§ Stored data entries
::::::::

(* ===== verification/QueueSpec.v ===== *)
(** The contract of the four families of list macros: a client owns a set of
    heads and a set of elements, and each macro acts on the finite map from
    heads to the lists they hold. *)
From S2P Require Import Prelude QueueCode QueueRep.

(** One use of a macro. [FOREACH] stands for a traversal whose body leaves the
    queue alone, [DRAIN] for a [_SAFE] traversal whose body removes the current
    element. *)
Inductive q_op :=
| INIT (h : loc) | EMPTY (h : loc) | FIRST (h : loc) | LAST (h : loc)
| NEXT (h e : loc) | PREV (h e : loc)
| INSERT_HEAD (h e : loc) | INSERT_TAIL (h e : loc)
| INSERT_AFTER (h p e : loc) | INSERT_BEFORE (h p e : loc)
| REMOVE (h e : loc) | REMOVE_HEAD (h : loc) | REMOVE_AFTER (h p : loc)
| CONCAT (h1 h2 : loc) | SWAP (h1 h2 : loc)
| FOREACH (h : loc) | FOREACH_REVERSE (h : loc) | DRAIN (h : loc) | DRAIN_REVERSE (h : loc).

Inductive q_res := RUnit | RBool (b : bool) | RPtr (p : ptr) | RList (l : list loc).

Abbreviation queues := (gmap loc (list loc)).

(** The list around one of its elements. *)
Fixpoint cut (x : loc) (l : list loc) : option (list loc * list loc) :=
  match l with
  | [] => None
  | y :: l => if decide (x = y) then Some ([], l) else
      match cut x l with Some (l1, l2) => Some (y :: l1, l2) | None => None end
  end.

Definition unqueued (q : queues) (e : loc) : Prop := map_Forall (λ _ l, e ∉ l) q.

Section spec.
Context (H E : gset loc).

Definition fresh (q : queues) (e : loc) : Prop := e ∈ E ∧ unqueued q e.
#[local] Instance fresh_dec q e : Decision (fresh q e).
Proof. unfold fresh, unqueued. apply _. Defined.

(** What each macro does to the lists, and its result; [None] when the client
    may not use it: an unknown head, an element already in a queue inserted
    again, an element that is not in the queue it is looked for in. *)
Definition q_spec (op : q_op) (q : queues) : option (q_res * queues) :=
  let at_ h e (k : list loc → list loc → option (q_res * queues)) :=
    match q !! h with
    | Some l => match cut e l with Some (l1, l2) => k l1 l2 | None => None end
    | None => None
    end in
  let on h k := match q !! h with Some l => k l | None => None end in
  match op with
  | INIT h => if decide (h ∈ H) then Some (RUnit, <[h:=[]]> q) else None
  | EMPTY h => on h (λ l, Some (RBool (bool_decide (l = [])), q))
  | FIRST h => on h (λ l, Some (RPtr (head l), q))
  | LAST h => on h (λ l, Some (RPtr (last l), q))
  | NEXT h e => at_ h e (λ _ l2, Some (RPtr (head l2), q))
  | PREV h e => at_ h e (λ l1 _, Some (RPtr (last l1), q))
  | INSERT_HEAD h e => on h (λ l,
      if decide (fresh q e) then Some (RUnit, <[h:=e :: l]> q) else None)
  | INSERT_TAIL h e => on h (λ l,
      if decide (fresh q e) then Some (RUnit, <[h:=l ++ [e]]> q) else None)
  | INSERT_AFTER h p e => at_ h p (λ l1 l2,
      if decide (fresh q e) then Some (RUnit, <[h:=l1 ++ p :: e :: l2]> q) else None)
  | INSERT_BEFORE h p e => at_ h p (λ l1 l2,
      if decide (fresh q e) then Some (RUnit, <[h:=l1 ++ e :: p :: l2]> q) else None)
  | REMOVE h e => at_ h e (λ l1 l2, Some (RUnit, <[h:=l1 ++ l2]> q))
  | REMOVE_HEAD h => on h (λ l,
      match l with [] => None | _ :: l' => Some (RUnit, <[h:=l']> q) end)
  | REMOVE_AFTER h p => at_ h p (λ l1 l2,
      match l2 with [] => None | _ :: l2' => Some (RUnit, <[h:=l1 ++ p :: l2']> q) end)
  | CONCAT h1 h2 => on h1 (λ l1, on h2 (λ l2,
      if decide (h1 = h2) then None else
      Some (RUnit, <[h1:=l1 ++ l2]> (<[h2:=[]]> q))))
  | SWAP h1 h2 => on h1 (λ l1, on h2 (λ l2,
      if decide (h1 = h2) then None else
      Some (RUnit, <[h1:=l2]> (<[h2:=l1]> q))))
  | FOREACH h => on h (λ l, Some (RList l, q))
  | FOREACH_REVERSE h => on h (λ l, Some (RList (rev l), q))
  | DRAIN h => on h (λ l, Some (RList l, <[h:=[]]> q))
  | DRAIN_REVERSE h => on h (λ l, Some (RList (rev l), <[h:=[]]> q))
  end.

Fixpoint q_specs (ops : list q_op) (q : queues) : option (list q_res * queues) :=
  match ops with
  | [] => Some ([], q)
  | op :: ops =>
      match q_spec op q with
      | None => None
      | Some (r, q1) =>
          match q_specs ops q1 with
          | None => None
          | Some (rs, q2) => Some (r :: rs, q2)
          end
      end
  end.

(** The queues are disjoint lists of the client's elements. *)
Record queues_wf (q : queues) : Prop := {
  wf_heads : ∀ h l, q !! h = Some l → h ∈ H;
  wf_elms : ∀ h l x, q !! h = Some l → x ∈ l → x ∈ E;
  wf_nodup : ∀ h l, q !! h = Some l → NoDup l;
  wf_disjoint : ∀ h1 h2 l1 l2 x,
    q !! h1 = Some l1 → q !! h2 = Some l2 → x ∈ l1 → x ∈ l2 → h1 = h2
}.

(** The heap holds these queues, in the client's structures. *)
Record holds (lay : layout) (st : q_state) (q : queues) : Prop := {
  holds_wf : queues_wf q;
  holds_heads : ∀ h, h ∈ H → has_words (head_adr lay) st (FirstOf h);
  holds_elms : ∀ e, e ∈ E → has_words (elm_adr lay) st (NextOf e);
  holds_queue : ∀ h l, q !! h = Some l → queue lay st h l
}.
End spec.

(** A family of macros: the program of each macro it has, and the promise that
    the program does what [q_spec] says. *)
Class QueueFamily (lay : layout) (exec : nat → q_op → option (Q q_res)) : Prop :=
  family_ok H E fuel op m st q r q' :
    exec fuel op = Some m → q_spec H E op q = Some (r, q') →
    holds H E lay st q → size E < fuel →
    wp m st (λ r' st', r' = r ∧ holds H E lay st' q').

Section clients.
Context (exec : nat → q_op → option (Q q_res)).

Fixpoint exec_all (fuel : nat) (ops : list q_op) : option (Q (list q_res)) :=
  match ops with
  | [] => Some (ret [])
  | op :: ops =>
      match exec fuel op, exec_all fuel ops with
      | Some m, Some ms => Some (r ← m; rs ← ms; ret (r :: rs))
      | _, _ => None
      end
  end.

(** A client program: any sequence of macros of the family. *)
Lemma exec_all_ok lay `{!QueueFamily lay exec} H E fuel ops m st q rs q' :
  exec_all fuel ops = Some m → q_specs H E ops q = Some (rs, q') →
  holds H E lay st q → size E < fuel →
  wp m st (λ rs' st', rs' = rs ∧ holds H E lay st' q').
Proof.
  revert m st q rs. induction ops as [|op ops IH]; intros m st q rs; simpl.
  { intros [= <-] [= <- <-] ? ?. by apply wp_ret. }
  destruct (exec fuel op) as [m1|] eqn:E1; [|done].
  destruct (exec_all fuel ops) as [ms|]; [|done]. intros [= <-].
  destruct (q_spec H E op q) as [[r q1]|] eqn:E2; [|done].
  destruct (q_specs H E ops q1) as [[rs1 q2]|] eqn:E3; [|done]. intros [= <- <-] Hh Hf.
  apply wp_bind. eapply wp_mono; [by eapply family_ok|]. intros r' s [-> Hs].
  apply wp_bind. eapply wp_mono; [by eapply IH|]. intros rs' s' [-> Hs'].
  by apply wp_ret.
Qed.
End clients.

::::::::

§ Aim of the task
From the records above, repeat exactly the lines from the one with "Lemma exec_all_ok lay" through the one with "destruct (q_specs H", both included.

§ Output for this exercise
Lemma exec_all_ok lay `{!QueueFamily lay exec} H E fuel ops m st q rs q' :
  exec_all fuel ops = Some m → q_specs H E ops q = Some (rs, q') →
  holds H E lay st q → size E < fuel →
  wp m st (λ rs' st', rs' = rs ∧ holds H E lay st' q').
Proof.
  revert m st q rs. induction ops as [|op ops IH]; intros m st q rs; simpl.
  { intros [= <-] [= <- <-] ? ?. by apply wp_ret. }
  destruct (exec fuel op) as [m1|] eqn:E1; [|done].
  destruct (exec_all fuel ops) as [ms|]; [|done]. intros [= <-].
  destruct (q_spec H E op q) as [[r q1]|] eqn:E2; [|done].
  destruct (q_specs H E ops q1) as [[rs1 q2]|] eqn:E3; [|done]. intros [= <- <-] Hh Hf.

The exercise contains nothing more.